Seorang gadis meringkuk di atas ubin kamar mandi, dengan lemah ia menggedor pintu di depannya. Air mata di pipinya telah mengering, tapi luka di hatinya masih basah.
"Senja cuma butuh pengakuan, Bunda," cicit gadis itu. Tangannya perlahan turun, lalu menekuk lutut di depan dada dan memeluk diri sendiri berusaha menghalau rasa dingin.
"Senja anak Bunda dan Ayah juga."
Ia pikir hidupnya akan lebih mudah mulai sekarang, tapi ternyata Senja salah besar. Kedua orang tuanya memang sudah bersikap baik, tapi terkadang ada beberapa hal yang membuat sifat asli mereka kembali seperti dulu. Seperti kali ini, ia diseret dan dikunci di dalam kamar mandi karena memaksa ikut ke pertemuan keluarga rekan kerja Ayahnya.
Senja butuh pengakuan, tapi kedua orang tuanya tak pernah mengizinkan ia muncul ke publik sebagai bagian dari keluarga mereka.
Sudah lebih dari satu jam ia berada disini, wajahnya perlahan memucat. Ia mengangkat kepala, tersenyum getir meratapi kehidupan yang ia jalani. Bahagia diatas kepalsuan dan tersakiti oleh kenyataan.
Ia belum pernah datang ke acara-acara yang dihadiri keluarganya karena sejak kecil mereka melarang Senja. Padahal Senja juga tak akan bertingkah macam-macam, ia hanya ingin hadir dan diperkenalkan sebagai anak mereka.

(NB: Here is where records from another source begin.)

Lemma race_outcome stationId (r r' : Race) :
  rtc (commit stationId) r r' ->
  forall st, stations r.1.1 !! stationId = Some st ->
  0 <= available (slots st) ->
  r'.1.2 = [] ->
  let a := available (slots st) in
  let n := Z.of_nat (length r.1.2) in
  exists new,
    r'.2 = r.2 ++ new
    /\ Z.of_nat (length new) = n
    /\ Z.of_nat (successes new) = Z.min a n
    /\ Z.of_nat (refusals new) = n - Z.min a n
    /\ (forall v, Some v ∈ observed new -> a - Z.min a n <= v < a)
    /\ (None ∉ observed new)
    /\ NoDup (observed new)
    /\ availableAt stationId r'.1.1 = Some (a - Z.min a n).
Proof.
  induction 1 as [r|r1 r2 r3 Hstep Hrun IH]; intros st Hst Hnn Hend a n; subst a n.
  - exists []. rewrite Hend, app_nil_r. unfold availableAt. rewrite Hst. cbn.
    replace (Z.min (available (slots st)) 0) with 0 by lia.
    unfold observed, successes, refusals. cbn.
    split_and!; try done; try lia.
    + intros v Hv. by apply elem_of_nil in Hv.
    + apply not_elem_of_nil.
    + constructor.
    + f_equal. lia.
  - destruct Hstep as [db before u t after log]. cbn [fst snd] in *.
    destruct (commit_one stationId u t db st Hst Hnn) as [Hfree Hfull].
    rewrite length_app. cbn [length]. rewrite length_app in IH.
    destruct (decide (0 < available (slots st))) as [Hpos|Hzero].
    + destruct (Hfree Hpos) as (Hsucc & Href & Hseen & st' & Hst' & Hav').
      destruct (IH st' Hst' ltac:(lia) Hend)
        as (new & Hlog & Hlen & Hs & Hr & Hrange & Hnone & Hnd & Hfinal).
      rewrite Hav' in *.
      exists (mkServed u (startCharging u stationId t db).2
                (availableAt stationId (startCharging u stationId t db).1) :: new).
      unfold successes, refusals, observed in *. cbn [List.filter].
      rewrite Hsucc, Href. cbn [length fmap list_fmap seen]. rewrite Hseen.
      split_and!.
      * by rewrite Hlog, <- app_assoc, Hseen.
      * lia.
      * lia.
      * lia.
      * intros v [[= ->]|Hv]%elem_of_cons; [lia|]. apply Hrange in Hv. lia.
      * intros [?|?]%elem_of_cons; done.
      * constructor; [|done]. intros Hv%Hrange. lia.
      * rewrite Hfinal. f_equal. lia.
    + destruct (Hfull ltac:(lia)) as (Hsucc & Href & Hsame).
      destruct (IH st ltac:(by rewrite Hsame) Hnn Hend)
        as (new & Hlog & Hlen & Hs & Hr & Hrange & Hnone & Hnd & Hfinal).
      exists (mkServed u (startCharging u stationId t db).2
                (availableAt stationId (startCharging u stationId t db).1) :: new).
      unfold successes, refusals, observed in *. cbn [List.filter].
      rewrite Hsucc, Href. cbn [length].
      split_and!.
      * by rewrite Hlog, <- app_assoc.
      * lia.
      * lia.
      * lia.
      * intros v Hv%Hrange. lia.
      * done.
      * done.
      * rewrite Hfinal. f_equal. lia.
Qed.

Senja bisa saja mendobrak pintu di depannya itu, tapi rasa sakit dihatinya membuat tenaga gadis itu melemah. Ia bersandar pada dinding, meluruskan kakinya ke lantai dan menengadahkan kepala.
"Apa kalian bersenang-senang?" monolognya.
Disisi lain, Jingga duduk gelisah memikirkan keadaan kembarannya. Jingga ingin melawan, tapi jika dibandingkan kedua orang tuanya, ia bisa apa? Jingga bukanlah tipe orang yang pembangkang, ia hanyalah gadis lemah.
"Bunda, kapan selesainya?" bisik Jingga pada sang Ibu.
Irgita menoleh pada suaminya, kemudian melirik jam di dinding. "Bunda juga gak tau," balasnya.
Jingga mendesah kecewa, ia ingin segera pulang dan menemui Senja. Ia juga takut jika Senja akan kembali membencinya karena ini.
Ia memikirkan bagaimana caranya agar bisa cepat keluar dari tempat ini. Setelah cukup lama berpikir, Jingga akhirnya berdiri.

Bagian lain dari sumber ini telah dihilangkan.